GLOSSARY

Keyword Search

Keyword search finds results by matching the words in your query. In stores, it’s fast and precise for titles, brands, and model codes—especially when paired with phrase/bigram fields and exact SKU handling.

What is Keyword Search?

Keyword search (lexical search) retrieves documents by matching tokens from the query to tokens in indexed fields. It relies on analyzers, TF-IDF/BM25 scoring, phrase/bigram logic, and optional fuzzy matching for minor typos.

How It Works (quick)

  • Analyze text: Tokenize, lowercase, fold accents; apply stemming/lemmatization per locale.
  • Index structures: Inverted index for tokens; BM25F to weight fields (title > attributes > description).
  • Query types: Unigram, phrase ("air max 270"), bigram fields, exact keyword fields (SKU/MPN), fuzzy tolerance for typos.
  • Scoring: Combine term frequency (TF), inverse document frequency (IDF), field boosts, and proximity.
  • Fallbacks: If strict matching fails, relax with fuzziness, synonyms, or broader fields.

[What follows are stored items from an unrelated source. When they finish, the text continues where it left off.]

Lemma BeginEndParser_closes_at_boundary_witness :
  ∃ st s2,
    BeginEndParser_parse Examples.a_line Examples.unclosed_store Examples.unclosed_child
      2 0%nat Examples.unclosed (0, 0) None 0 no_kwargs Examples.start
    = Ok ((true,
           [ContentBlockElement (Some "block"%string) 0%nat
              (read_pos Examples.a_line (0, 0) (0, 2))
              (range Examples.a_line (0, 0) (0, 2)) (loop_mid_elements st)
              (begin_captures Examples.unclosed {| group := "a" |} (0, 0) None no_kwargs)
              (loop_end_elements st)],
           Some ((0, 0), (0, 2))),
          logged s2 INFO (Found (read_pos Examples.a_line (0, 0) (0, 2))) 0%nat (0, 0) 0)
    ∧ pos_leb (loop_current st) (0, 2) = false.
Proof.
  pose proof (λ st s2,
                BeginEndParser_closes_at_boundary Examples.a_line
                  Examples.unclosed_store Examples.unclosed_child 2 0%nat
                  Examples.unclosed (0, 0) None 0 no_kwargs Examples.start
                  {| group := "a" |} ((0, 0), (0, 1)) (AnchorPos (0, 1)) (0, 2) [] st s2
                  eq_refl eq_refl eq_refl) as H.
  eexists _, _. edestruct H as (Hp & _ & _ & Hlt).
  - vm_compute. reflexivity.
  - split; [exact Hp|exact Hlt].
Defined.

(** C2, as stated, fails: the block [a] of the buffer is never closed by its
    end pattern; the loop is left through its condition and the parse
    returns the block up to the boundary [(0, 2)], but no warning is in the
    log. *)
Lemma BeginEndParser_unclosed_without_warning :
  ∃ st s2 elements s',
    BeginEndParser_loop Examples.a_line Examples.unclosed_store Examples.unclosed_child
      2 0%nat Examples.unclosed (0, 2) 0 no_kwargs (first_state ((0, 0), (0, 1)) [])
      (after_begin Examples.start (AnchorPos (0, 1)) 0%nat (0, 0) 0)
    = Ok (Continue st, s2)
    ∧ _parse Examples.a_line Examples.unclosed_store Examples.no_language_parse 3 0%nat
        (0, 0) None 0 no_kwargs Examples.start
      = Ok ((true, elements, Some ((0, 0), (0, 2))), s')
    ∧ List.filter is_warning (log s') = [].
Proof.
  eexists _, _, _, _.
  split; [vm_compute; reflexivity|].
  split; [vm_compute; reflexivity|].
  reflexivity.
Qed.

(** A round of an enclosing PatternsParser (with [find_one] false) whose
    first pass is won by a child moves [current] to the end of the span the
    child returned. *)
Lemma PatternsParser_round_consumes child self patterns starting boundary
    allow_leading_all verbosity elements current s parser captures sp s1 :
  try_patterns child patterns current boundary (verbosity + 1)
    (kw_child allow_leading_all) s
  = Ok (Some (parser, captures, Some sp), s1) →
  ∃ r s2,
    PatternsParser_round child self patterns starting boundary allow_leading_all false
      verbosity elements current s = Ok (r, s2)
    ∧ round_current r = Some sp.2.
Proof.
  intros H. unfold PatternsParser_round. rewrite (bind_Ok _ _ _ _ _ H).
  unfold consume, span_end, LOGGER. monad.
  destruct (pos_eqb sp.2 starting); eexists _, _; split; reflexivity.
Qed.

(** C10: a successful [BeginEndParser._parse] returns the span from the start
    of the begin match to the end of [end_span], which is the match of the
    end pattern at which the loop broke, or the boundary when the loop was
    left through its condition.  With [contentName] (and a token) the block
    element's content and indices run only from the end of the begin match
    to [closing].  An enclosing PatternsParser that consumes the block moves
    its cursor to the end of the returned span. *)
Theorem BeginEndParser_returned_span (h : ContentHandler) (store : list GrammarParser)
    child (fuel : nat) (self : ref) (p : GrammarParser) (starting : POS)
    (boundary : option POS) (verbosity : Z) (kw : kwargs) (s : pstate)
    (matching : Match) (begin_span : span) (a : anchor_value) (b : POS)
    (ps : list ref) (r : iteration_result) (s2 : pstate) :
  search h (anchor s) (exp_begin p) starting boundary
    (kw_child (default false (kw_allow_leading_all kw)))
  = (Some (matching, begin_span), a) →
  boundary_or_end h boundary (after_begin s a self starting verbosity)
  = Ok (b, after_begin s a self starting verbosity) →
  enabled_patterns store (patterns p) (after_begin s a self starting verbosity)
  = Ok (ps, after_begin s a self starting verbosity) →
  BeginEndParser_loop h store child fuel self p b verbosity kw (first_state begin_span ps)
    (after_begin s a self starting verbosity) = Ok (r, s2) →
  let begin_elements := begin_captures p matching starting boundary kw in
  let elements := block_elements h self p begin_span begin_elements b r in
  let returned := (begin_span.1, (loop_end_span b r).2) in
  (∃ s3, BeginEndParser_parse h store child fuel self p starting boundary verbosity kw s
         = Ok ((true, elements, Some returned), s3))
  ∧ match r with
    | Break closing end_span _ _ =>
        end_match h p b end_span ∧ closing = closing_of p end_span
        ∧ returned = (begin_span.1, end_span.2)
    | Continue _ => loop_closing b r = b ∧ returned = (begin_span.1, b)
    end
  ∧ (between_content p = true → token_set (token p) = true →
     elements
     = [ContentBlockElement (token p) self (read_pos h begin_span.2 (loop_closing b r))
          (range h begin_span.2 (loop_closing b r)) (loop_mid r) begin_elements
          (loop_end r)])
  ∧ (∀ child' self' patterns' starting' boundary' allow' verbosity' elements' current'
       s3 s4 parser,
       try_patterns child' patterns' current' boundary' (verbosity' + 1)
         (kw_child allow') s3
       = Ok (Some (parser, elements, Some returned), s4) →
       ∃ r' s5,
         PatternsParser_round child' self' patterns' starting' boundary' allow' false
           verbosity' elements' current' s3 = Ok (r', s5)
         ∧ round_current r' = Some (loop_end_span b r).2).
Proof.
  intros Hs Hb Hps Hloop begin_elements elements returned.
  split; [|split; [|split]].
  - eexists. exact (BeginEndParser_parse_matched _ _ _ _ _ _ _ _ _ _ _ _ _ _ _ _ _ _
                      Hs Hb Hps Hloop).
  - destruct r as [closing end_span mid_elements end_elements|st].
    + apply BeginEndParser_loop_Break in Hloop as [-> Hend]. auto.
    + auto.
  - intros Hbetween Htoken. unfold elements, block_elements.
    now rewrite Hbetween, Htoken.
  - intros child' self' patterns' starting' boundary' allow' verbosity' elements' current'
      s3 s4 parser Htry.
    exact (PatternsParser_round_consumes _ _ _ _ _ _ _ _ _ _ _ _ _ _ Htry).
Qed.

Lemma BeginEndParser_returned_span_witness :
  ∃ s3, BeginEndParser_parse Examples.tag_buffer Examples.inner_store
          Examples.no_language_parse 2 0%nat Examples.inner (0, 0) None 0 no_kwargs
          Examples.start
        = Ok ((true,
               [ContentBlockElement (Some "inner"%string) 0%nat "y" [(0, 1)] []
                  [Captures {| _pattern := "<" |} {| group := "<" |} [] (0, 0) None
                     (kw_child false)]
                  [Captures {| _pattern := ">" |} {| group := ">" |} [] (0, 1)
                     (Some (0, 3)) (kw_child true)]],
               Some ((0, 0), (0, 3))), s3).
Proof.
  pose proof (λ r s2,
                BeginEndParser_returned_span Examples.tag_buffer Examples.inner_store
                  Examples.no_language_parse 2 0%nat Examples.inner (0, 0) None 0
                  no_kwargs Examples.start {| group := "<" |} ((0, 0), (0, 1))
                  (AnchorPos (0, 1)) (0, 3) [] r s2 eq_refl eq_refl eq_refl) as H.
  edestruct H as (Hp & _).
  - vm_compute. reflexivity.
  - exact Hp.
Defined.

(** ** PatternsParser: the end of the search loop *)

(** The two ways in which a round ends the loop of [PatternsParser._parse]
    that looks for several elements: when no child parses in the pass nor
    in its retry the loop ends at once and logs nothing; when a child
    parses, in the pass or in the retry, and [current] then equals
    [starting], the position at which the parse began, the parser logs the
    warning that the handler did not move and the loop ends. *)
Lemma PatternsParser_loop_stops
    child (fuel : nat) (self : ref) (patterns : list ref) (starting boundary : POS)
    (allow_leading_all : bool) (verbosity : Z) (elements : list element)
    (current : POS) (s s1 : pstate) (first : option (ref * list element * option span)) :
  pos_ltb current boundary = true →
  try_patterns child patterns current boundary (verbosity + 1)
    (kw_child allow_leading_all) s = Ok (first, s1) →
  let retry :=
    try_patterns child (if allow_leading_all then [] else patterns) current boundary
      (verbosity + 1) (kw_child true) s1 in
  let loop :=
    PatternsParser_loop child (S fuel) self patterns starting boundary allow_leading_all
      false verbosity elements current s in
  (∀ s2, first = None → retry = Ok (None, s2) →
         loop = Ok (PatternsParser_result starting elements current, s2))
  ∧ (∀ parser captures sp,
       first = Some (parser, captures, Some sp) → sp.2 = starting →
       loop = Ok (PatternsParser_result starting (elements ++ captures) starting,
                  logged s1 WARNING DidNotMove self starting verbosity))
  ∧ (∀ parser captures sp s2,
       first = None → retry = Ok (Some (parser, captures, Some sp), s2) →
       sp.2 = starting →
       loop = Ok (PatternsParser_result starting (elements ++ captures) starting,
                  logged s2 WARNING DidNotMove self starting verbosity)).
Proof.
  intros Hlt H1 retry loop. subst retry loop. simpl. rewrite Hlt.
  unfold PatternsParser_round, consume, span_end, LOGGER, logged. monad. rewrite H1.
  split; [|split].
  - intros s2 -> H2. now rewrite H2.
  - intros parser captures sp -> Hsp.
    assert (pos_eqb sp.2 starting = true) as -> by now apply pos_eqb_eq.
    now rewrite Hsp.
  - intros parser captures sp s2 -> H2 Hsp. rewrite H2.
    assert (pos_eqb sp.2 starting = true) as -> by now apply pos_eqb_eq.
    now rewrite Hsp.
Qed.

Why It Matters in E-commerce

  • Speed & explainability: Millisecond recall with transparent highlights/snippets.
  • Precision: Great for brand+model, SKUs, and category terms.
  • Foundation for hybrid: Provides reliable candidates before vector/semantic steps and re-ranking.

Best Practices

  • Field design: Separate title, attributes, description; add keyword fields for SKUs.
  • Phrase/bigram support: Capture common two/three-word units (e.g., “air max”).
  • Synonyms (late binding): Apply at query time to avoid index bloat; localize per market.
  • Fuzzy guardrails: Disable fuzz on SKU/brand fields; length-aware edit limits elsewhere.
  • Stopwords & noise: Maintain per-locale lists; normalize hyphens/diacritics.
  • Analytics: Track zero-results, CTR@k, reformulations; tune by category/locale.

Challenges

  • Vocabulary gap: Shoppers say “trainers,” catalog says “sneakers.” (Use synonyms.)
  • Typos & spacing: Needs fuzzy logic without harming precision.
  • Multilingual complexity: Different analyzers and morphology per locale.
  • Over-boosting popularity: Can bury truly relevant but newer items (use caps and re-rankers).

Examples

  • "air max 270" → phrase match in title/attributes outranks generic “air” + “max”.
  • sku:"AB-1234" → exact field match.
  • gore tex jacket → normalized to match GORE-TEX titles.

Summary

Keyword search is the reliable backbone of storefront retrieval. With good analyzers, phrase/bigram fields, careful fuzziness, and synonym management, it delivers fast, precise results—and pairs perfectly with semantic re-ranking.

FAQ

Keyword vs semantic search?

Keyword matches words; semantic uses embeddings to match meaning. The best stacks are hybrid.

Do I still need BM25 with vectors?

Yes—lexical recall is fast, cheap, and precise; vectors add meaning, then re-rank.

Where do boosters fit?

After retrieval: apply custom ranking (stock, rating, margin) or learning-to-rank.